◆ **Task description**: Every line below between the line holding "file_path ∈ all_files →" and the line holding "simpl in Hu. injection Hu as ->.", inclusive, should be repeated exactly, and all other lines omitted.

Dataset entries:

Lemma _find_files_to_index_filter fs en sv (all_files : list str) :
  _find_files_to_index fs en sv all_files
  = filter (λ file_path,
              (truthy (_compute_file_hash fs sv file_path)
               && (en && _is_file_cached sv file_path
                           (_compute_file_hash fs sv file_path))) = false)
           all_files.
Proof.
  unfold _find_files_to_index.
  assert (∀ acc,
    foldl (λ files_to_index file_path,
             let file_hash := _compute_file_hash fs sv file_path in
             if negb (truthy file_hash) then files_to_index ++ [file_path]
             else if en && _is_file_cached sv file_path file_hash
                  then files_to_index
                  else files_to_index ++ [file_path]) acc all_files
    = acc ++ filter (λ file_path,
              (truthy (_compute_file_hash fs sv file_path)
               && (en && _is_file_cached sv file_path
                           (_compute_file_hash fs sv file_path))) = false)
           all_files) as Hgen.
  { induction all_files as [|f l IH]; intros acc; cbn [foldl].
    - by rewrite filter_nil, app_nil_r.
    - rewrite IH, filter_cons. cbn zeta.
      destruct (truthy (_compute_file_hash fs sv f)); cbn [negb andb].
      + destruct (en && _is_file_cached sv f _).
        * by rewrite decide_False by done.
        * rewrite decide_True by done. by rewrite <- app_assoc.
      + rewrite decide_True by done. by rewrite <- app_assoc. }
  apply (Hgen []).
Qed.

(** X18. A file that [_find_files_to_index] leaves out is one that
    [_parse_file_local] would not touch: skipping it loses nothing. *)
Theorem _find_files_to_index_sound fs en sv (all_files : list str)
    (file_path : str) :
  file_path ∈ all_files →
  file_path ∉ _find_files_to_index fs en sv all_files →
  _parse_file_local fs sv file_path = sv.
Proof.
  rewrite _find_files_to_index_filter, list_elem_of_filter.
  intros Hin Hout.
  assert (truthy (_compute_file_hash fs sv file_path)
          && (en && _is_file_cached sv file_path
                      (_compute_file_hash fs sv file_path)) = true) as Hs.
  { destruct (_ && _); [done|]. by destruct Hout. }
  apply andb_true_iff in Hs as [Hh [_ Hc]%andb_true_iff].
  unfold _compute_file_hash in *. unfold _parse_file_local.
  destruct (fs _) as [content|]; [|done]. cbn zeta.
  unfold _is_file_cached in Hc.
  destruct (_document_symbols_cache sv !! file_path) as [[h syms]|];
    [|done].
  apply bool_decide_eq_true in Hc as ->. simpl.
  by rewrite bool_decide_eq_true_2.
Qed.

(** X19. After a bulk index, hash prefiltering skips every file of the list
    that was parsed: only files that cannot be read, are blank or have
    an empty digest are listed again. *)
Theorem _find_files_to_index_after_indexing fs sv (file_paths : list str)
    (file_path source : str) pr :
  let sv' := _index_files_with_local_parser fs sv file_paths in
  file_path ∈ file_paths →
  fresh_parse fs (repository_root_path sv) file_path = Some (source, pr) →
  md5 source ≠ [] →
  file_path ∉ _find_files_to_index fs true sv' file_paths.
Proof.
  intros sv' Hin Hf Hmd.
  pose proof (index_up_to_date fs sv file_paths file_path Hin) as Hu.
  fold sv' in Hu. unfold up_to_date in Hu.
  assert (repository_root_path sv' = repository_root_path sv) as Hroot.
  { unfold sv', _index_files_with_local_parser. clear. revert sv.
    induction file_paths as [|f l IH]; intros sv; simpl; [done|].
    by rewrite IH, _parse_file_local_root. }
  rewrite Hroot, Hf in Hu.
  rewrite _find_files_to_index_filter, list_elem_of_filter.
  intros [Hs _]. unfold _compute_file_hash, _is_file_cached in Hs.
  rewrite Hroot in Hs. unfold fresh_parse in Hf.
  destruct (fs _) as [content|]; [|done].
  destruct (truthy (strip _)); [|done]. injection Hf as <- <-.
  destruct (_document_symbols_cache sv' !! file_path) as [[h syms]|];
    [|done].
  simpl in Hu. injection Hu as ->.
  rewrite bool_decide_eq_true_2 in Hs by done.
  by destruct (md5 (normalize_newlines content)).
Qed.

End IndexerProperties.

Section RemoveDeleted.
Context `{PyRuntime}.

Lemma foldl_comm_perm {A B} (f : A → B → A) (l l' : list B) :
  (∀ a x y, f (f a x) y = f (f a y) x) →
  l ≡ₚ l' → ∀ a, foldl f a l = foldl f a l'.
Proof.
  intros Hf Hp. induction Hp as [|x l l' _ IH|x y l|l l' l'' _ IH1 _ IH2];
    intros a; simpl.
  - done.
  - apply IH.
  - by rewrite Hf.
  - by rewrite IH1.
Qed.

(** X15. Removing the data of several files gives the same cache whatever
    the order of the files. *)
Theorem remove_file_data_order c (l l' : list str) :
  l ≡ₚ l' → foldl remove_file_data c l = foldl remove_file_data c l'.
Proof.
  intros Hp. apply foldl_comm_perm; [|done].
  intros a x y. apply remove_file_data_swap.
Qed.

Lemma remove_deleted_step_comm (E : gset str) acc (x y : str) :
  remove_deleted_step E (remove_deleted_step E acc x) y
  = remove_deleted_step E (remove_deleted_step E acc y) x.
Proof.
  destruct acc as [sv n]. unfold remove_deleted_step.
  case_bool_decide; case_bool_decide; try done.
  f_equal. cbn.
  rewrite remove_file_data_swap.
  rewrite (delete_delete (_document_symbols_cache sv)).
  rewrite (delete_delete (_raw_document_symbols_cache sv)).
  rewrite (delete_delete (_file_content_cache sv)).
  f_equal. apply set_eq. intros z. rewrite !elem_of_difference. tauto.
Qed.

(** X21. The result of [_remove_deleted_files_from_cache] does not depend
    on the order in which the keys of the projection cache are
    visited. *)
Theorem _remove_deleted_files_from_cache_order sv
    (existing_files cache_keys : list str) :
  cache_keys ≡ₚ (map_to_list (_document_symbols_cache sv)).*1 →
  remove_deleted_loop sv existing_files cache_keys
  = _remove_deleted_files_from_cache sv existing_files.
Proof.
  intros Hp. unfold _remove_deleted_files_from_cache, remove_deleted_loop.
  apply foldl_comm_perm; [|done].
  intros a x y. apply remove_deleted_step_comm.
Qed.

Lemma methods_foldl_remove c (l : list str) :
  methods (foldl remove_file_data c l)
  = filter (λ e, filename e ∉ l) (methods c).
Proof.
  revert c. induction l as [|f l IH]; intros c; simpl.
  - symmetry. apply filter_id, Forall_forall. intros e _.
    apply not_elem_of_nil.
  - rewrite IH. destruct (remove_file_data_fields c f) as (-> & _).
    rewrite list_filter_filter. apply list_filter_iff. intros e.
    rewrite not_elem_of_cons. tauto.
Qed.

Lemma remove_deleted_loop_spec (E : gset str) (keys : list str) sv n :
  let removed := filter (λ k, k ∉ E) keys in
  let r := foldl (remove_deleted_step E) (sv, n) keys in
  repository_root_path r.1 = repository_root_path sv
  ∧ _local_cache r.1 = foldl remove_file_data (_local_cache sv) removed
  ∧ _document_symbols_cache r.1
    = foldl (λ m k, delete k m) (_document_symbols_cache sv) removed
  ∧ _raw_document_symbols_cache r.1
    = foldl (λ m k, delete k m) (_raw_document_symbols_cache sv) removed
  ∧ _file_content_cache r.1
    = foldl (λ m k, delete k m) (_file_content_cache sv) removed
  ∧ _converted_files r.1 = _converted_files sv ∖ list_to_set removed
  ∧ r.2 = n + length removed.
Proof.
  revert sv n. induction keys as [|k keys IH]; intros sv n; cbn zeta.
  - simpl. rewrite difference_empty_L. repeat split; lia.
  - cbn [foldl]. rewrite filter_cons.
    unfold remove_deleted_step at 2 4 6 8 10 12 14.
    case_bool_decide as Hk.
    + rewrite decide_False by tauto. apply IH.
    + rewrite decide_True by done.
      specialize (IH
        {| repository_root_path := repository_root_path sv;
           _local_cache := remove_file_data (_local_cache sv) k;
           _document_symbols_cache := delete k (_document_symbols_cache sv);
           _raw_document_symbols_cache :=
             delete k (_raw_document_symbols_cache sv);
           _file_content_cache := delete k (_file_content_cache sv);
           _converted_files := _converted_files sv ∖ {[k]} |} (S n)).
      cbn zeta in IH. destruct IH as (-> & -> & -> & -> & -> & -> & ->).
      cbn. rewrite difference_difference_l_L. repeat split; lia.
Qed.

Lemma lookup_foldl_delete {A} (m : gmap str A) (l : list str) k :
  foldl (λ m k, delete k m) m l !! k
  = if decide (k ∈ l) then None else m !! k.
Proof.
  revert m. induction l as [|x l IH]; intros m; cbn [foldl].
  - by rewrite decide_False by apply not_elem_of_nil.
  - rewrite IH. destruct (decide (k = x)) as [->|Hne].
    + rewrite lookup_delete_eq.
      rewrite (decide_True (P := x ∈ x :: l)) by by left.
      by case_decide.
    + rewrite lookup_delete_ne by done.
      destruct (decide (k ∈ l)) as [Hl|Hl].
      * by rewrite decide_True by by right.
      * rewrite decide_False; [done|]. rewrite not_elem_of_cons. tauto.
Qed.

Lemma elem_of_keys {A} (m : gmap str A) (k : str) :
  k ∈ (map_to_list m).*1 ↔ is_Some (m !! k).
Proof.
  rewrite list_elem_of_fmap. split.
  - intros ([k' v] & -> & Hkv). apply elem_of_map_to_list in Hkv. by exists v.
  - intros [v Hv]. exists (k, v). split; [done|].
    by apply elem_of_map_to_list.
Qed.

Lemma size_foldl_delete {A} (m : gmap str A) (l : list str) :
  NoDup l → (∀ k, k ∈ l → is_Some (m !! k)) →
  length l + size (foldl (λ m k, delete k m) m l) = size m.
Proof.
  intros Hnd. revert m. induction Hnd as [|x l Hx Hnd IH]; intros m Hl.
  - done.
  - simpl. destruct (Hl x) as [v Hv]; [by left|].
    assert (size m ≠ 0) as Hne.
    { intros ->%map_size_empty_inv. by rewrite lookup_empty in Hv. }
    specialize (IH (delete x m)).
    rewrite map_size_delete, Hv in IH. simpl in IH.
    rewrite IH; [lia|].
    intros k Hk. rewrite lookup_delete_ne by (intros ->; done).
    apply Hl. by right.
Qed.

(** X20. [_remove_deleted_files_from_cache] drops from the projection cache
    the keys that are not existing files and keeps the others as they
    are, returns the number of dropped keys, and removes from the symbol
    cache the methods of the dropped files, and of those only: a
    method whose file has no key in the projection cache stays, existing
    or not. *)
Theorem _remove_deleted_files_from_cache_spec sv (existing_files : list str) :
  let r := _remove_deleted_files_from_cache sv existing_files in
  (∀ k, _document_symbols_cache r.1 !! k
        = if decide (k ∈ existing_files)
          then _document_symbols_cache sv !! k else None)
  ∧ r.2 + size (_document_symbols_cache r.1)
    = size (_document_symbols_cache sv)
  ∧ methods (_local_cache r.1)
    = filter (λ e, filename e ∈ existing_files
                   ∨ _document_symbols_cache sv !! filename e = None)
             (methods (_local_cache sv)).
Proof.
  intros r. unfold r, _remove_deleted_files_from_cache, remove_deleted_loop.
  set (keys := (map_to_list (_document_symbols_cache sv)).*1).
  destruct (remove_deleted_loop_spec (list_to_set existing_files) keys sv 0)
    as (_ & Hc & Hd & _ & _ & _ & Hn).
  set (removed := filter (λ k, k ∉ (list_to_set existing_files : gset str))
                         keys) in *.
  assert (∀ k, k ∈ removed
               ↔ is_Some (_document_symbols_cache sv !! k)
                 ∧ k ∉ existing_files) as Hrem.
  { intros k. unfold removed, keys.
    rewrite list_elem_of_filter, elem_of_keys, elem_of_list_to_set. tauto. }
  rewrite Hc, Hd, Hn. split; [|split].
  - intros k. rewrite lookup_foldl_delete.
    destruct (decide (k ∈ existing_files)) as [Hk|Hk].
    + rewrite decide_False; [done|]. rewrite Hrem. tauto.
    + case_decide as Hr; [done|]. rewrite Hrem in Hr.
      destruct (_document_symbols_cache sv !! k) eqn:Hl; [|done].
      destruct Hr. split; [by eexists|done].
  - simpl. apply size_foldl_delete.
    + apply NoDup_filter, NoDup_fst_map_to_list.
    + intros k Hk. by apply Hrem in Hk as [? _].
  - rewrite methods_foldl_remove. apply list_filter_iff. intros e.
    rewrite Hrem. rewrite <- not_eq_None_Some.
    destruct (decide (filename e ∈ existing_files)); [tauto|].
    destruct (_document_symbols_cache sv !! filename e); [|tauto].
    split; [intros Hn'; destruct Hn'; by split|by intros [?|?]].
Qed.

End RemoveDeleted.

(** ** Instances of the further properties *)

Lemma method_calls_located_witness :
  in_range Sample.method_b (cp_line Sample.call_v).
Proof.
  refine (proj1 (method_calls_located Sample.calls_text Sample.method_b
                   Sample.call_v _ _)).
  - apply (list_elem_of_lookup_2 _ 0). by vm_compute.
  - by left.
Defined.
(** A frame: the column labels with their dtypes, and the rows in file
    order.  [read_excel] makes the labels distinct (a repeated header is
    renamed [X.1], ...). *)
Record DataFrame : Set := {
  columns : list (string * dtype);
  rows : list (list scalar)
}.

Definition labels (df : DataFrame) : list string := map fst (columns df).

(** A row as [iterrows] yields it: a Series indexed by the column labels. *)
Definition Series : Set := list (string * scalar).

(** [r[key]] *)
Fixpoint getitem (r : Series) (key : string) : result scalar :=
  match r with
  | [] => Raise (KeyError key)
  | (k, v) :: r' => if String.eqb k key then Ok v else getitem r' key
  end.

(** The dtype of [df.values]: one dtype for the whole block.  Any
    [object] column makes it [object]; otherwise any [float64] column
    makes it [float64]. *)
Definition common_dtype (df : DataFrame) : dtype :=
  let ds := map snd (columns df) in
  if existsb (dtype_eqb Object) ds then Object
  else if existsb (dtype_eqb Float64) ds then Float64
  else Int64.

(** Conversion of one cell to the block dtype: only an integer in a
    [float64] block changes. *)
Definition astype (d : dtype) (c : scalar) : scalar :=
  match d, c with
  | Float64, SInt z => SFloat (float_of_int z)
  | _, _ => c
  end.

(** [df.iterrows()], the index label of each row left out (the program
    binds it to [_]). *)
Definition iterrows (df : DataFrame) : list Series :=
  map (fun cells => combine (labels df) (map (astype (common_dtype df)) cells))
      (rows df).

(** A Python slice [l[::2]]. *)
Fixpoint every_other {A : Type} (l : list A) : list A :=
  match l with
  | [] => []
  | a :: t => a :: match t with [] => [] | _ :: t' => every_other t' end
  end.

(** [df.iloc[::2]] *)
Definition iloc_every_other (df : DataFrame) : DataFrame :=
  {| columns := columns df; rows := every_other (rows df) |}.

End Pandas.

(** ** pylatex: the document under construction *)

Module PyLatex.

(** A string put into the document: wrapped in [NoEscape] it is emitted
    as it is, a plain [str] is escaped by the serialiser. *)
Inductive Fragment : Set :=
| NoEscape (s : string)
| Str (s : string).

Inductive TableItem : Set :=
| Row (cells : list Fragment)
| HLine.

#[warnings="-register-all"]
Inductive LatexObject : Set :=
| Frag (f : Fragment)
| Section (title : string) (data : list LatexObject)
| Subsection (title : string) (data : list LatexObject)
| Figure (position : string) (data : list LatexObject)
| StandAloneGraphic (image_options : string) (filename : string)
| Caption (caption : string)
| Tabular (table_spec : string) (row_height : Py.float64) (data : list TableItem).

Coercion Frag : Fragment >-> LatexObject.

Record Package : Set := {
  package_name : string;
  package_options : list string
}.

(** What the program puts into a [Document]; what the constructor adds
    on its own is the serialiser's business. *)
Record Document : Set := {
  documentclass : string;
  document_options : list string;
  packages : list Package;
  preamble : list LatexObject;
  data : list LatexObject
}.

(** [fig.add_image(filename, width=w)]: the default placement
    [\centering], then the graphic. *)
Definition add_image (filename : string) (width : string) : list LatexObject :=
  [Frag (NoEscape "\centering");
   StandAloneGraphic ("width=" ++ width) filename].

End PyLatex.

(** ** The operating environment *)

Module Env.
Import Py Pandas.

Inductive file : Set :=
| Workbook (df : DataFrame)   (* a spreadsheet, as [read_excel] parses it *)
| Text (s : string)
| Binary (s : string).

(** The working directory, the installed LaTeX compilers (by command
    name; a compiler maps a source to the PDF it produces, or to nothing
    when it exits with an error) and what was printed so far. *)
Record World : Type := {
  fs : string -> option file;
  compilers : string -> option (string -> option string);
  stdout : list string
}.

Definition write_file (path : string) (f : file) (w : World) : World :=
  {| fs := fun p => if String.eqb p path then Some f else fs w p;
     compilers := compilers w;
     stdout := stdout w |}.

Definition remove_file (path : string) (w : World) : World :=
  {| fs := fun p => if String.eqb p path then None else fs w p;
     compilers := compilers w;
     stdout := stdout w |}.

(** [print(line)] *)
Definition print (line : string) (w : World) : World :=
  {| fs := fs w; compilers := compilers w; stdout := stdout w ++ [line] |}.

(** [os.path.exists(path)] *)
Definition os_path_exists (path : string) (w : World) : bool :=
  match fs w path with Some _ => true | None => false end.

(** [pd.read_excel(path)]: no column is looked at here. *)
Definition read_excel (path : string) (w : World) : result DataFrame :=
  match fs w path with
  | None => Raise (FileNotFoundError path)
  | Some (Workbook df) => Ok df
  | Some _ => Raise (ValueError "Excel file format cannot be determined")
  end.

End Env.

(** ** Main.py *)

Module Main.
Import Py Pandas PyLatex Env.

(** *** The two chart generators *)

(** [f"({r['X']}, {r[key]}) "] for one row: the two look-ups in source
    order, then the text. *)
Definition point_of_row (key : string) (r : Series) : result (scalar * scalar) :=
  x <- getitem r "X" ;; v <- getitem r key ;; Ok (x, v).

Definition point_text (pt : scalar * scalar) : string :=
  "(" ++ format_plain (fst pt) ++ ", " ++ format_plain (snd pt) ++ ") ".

◆ **Solution for this exercise**:
  file_path ∈ all_files →
  file_path ∉ _find_files_to_index fs en sv all_files →
  _parse_file_local fs sv file_path = sv.
Proof.
  rewrite _find_files_to_index_filter, list_elem_of_filter.
  intros Hin Hout.
  assert (truthy (_compute_file_hash fs sv file_path)
          && (en && _is_file_cached sv file_path
                      (_compute_file_hash fs sv file_path)) = true) as Hs.
  { destruct (_ && _); [done|]. by destruct Hout. }
  apply andb_true_iff in Hs as [Hh [_ Hc]%andb_true_iff].
  unfold _compute_file_hash in *. unfold _parse_file_local.
  destruct (fs _) as [content|]; [|done]. cbn zeta.
  unfold _is_file_cached in Hc.
  destruct (_document_symbols_cache sv !! file_path) as [[h syms]|];
    [|done].
  apply bool_decide_eq_true in Hc as ->. simpl.
  by rewrite bool_decide_eq_true_2.
Qed.

(** X19. After a bulk index, hash prefiltering skips every file of the list
    that was parsed: only files that cannot be read, are blank or have
    an empty digest are listed again. *)
Theorem _find_files_to_index_after_indexing fs sv (file_paths : list str)
    (file_path source : str) pr :
  let sv' := _index_files_with_local_parser fs sv file_paths in
  file_path ∈ file_paths →
  fresh_parse fs (repository_root_path sv) file_path = Some (source, pr) →
  md5 source ≠ [] →
  file_path ∉ _find_files_to_index fs true sv' file_paths.
Proof.
  intros sv' Hin Hf Hmd.
  pose proof (index_up_to_date fs sv file_paths file_path Hin) as Hu.
  fold sv' in Hu. unfold up_to_date in Hu.
  assert (repository_root_path sv' = repository_root_path sv) as Hroot.
  { unfold sv', _index_files_with_local_parser. clear. revert sv.
    induction file_paths as [|f l IH]; intros sv; simpl; [done|].
    by rewrite IH, _parse_file_local_root. }
  rewrite Hroot, Hf in Hu.
  rewrite _find_files_to_index_filter, list_elem_of_filter.
  intros [Hs _]. unfold _compute_file_hash, _is_file_cached in Hs.
  rewrite Hroot in Hs. unfold fresh_parse in Hf.
  destruct (fs _) as [content|]; [|done].
  destruct (truthy (strip _)); [|done]. injection Hf as <- <-.
  destruct (_document_symbols_cache sv' !! file_path) as [[h syms]|];
    [|done].
  simpl in Hu. injection Hu as ->.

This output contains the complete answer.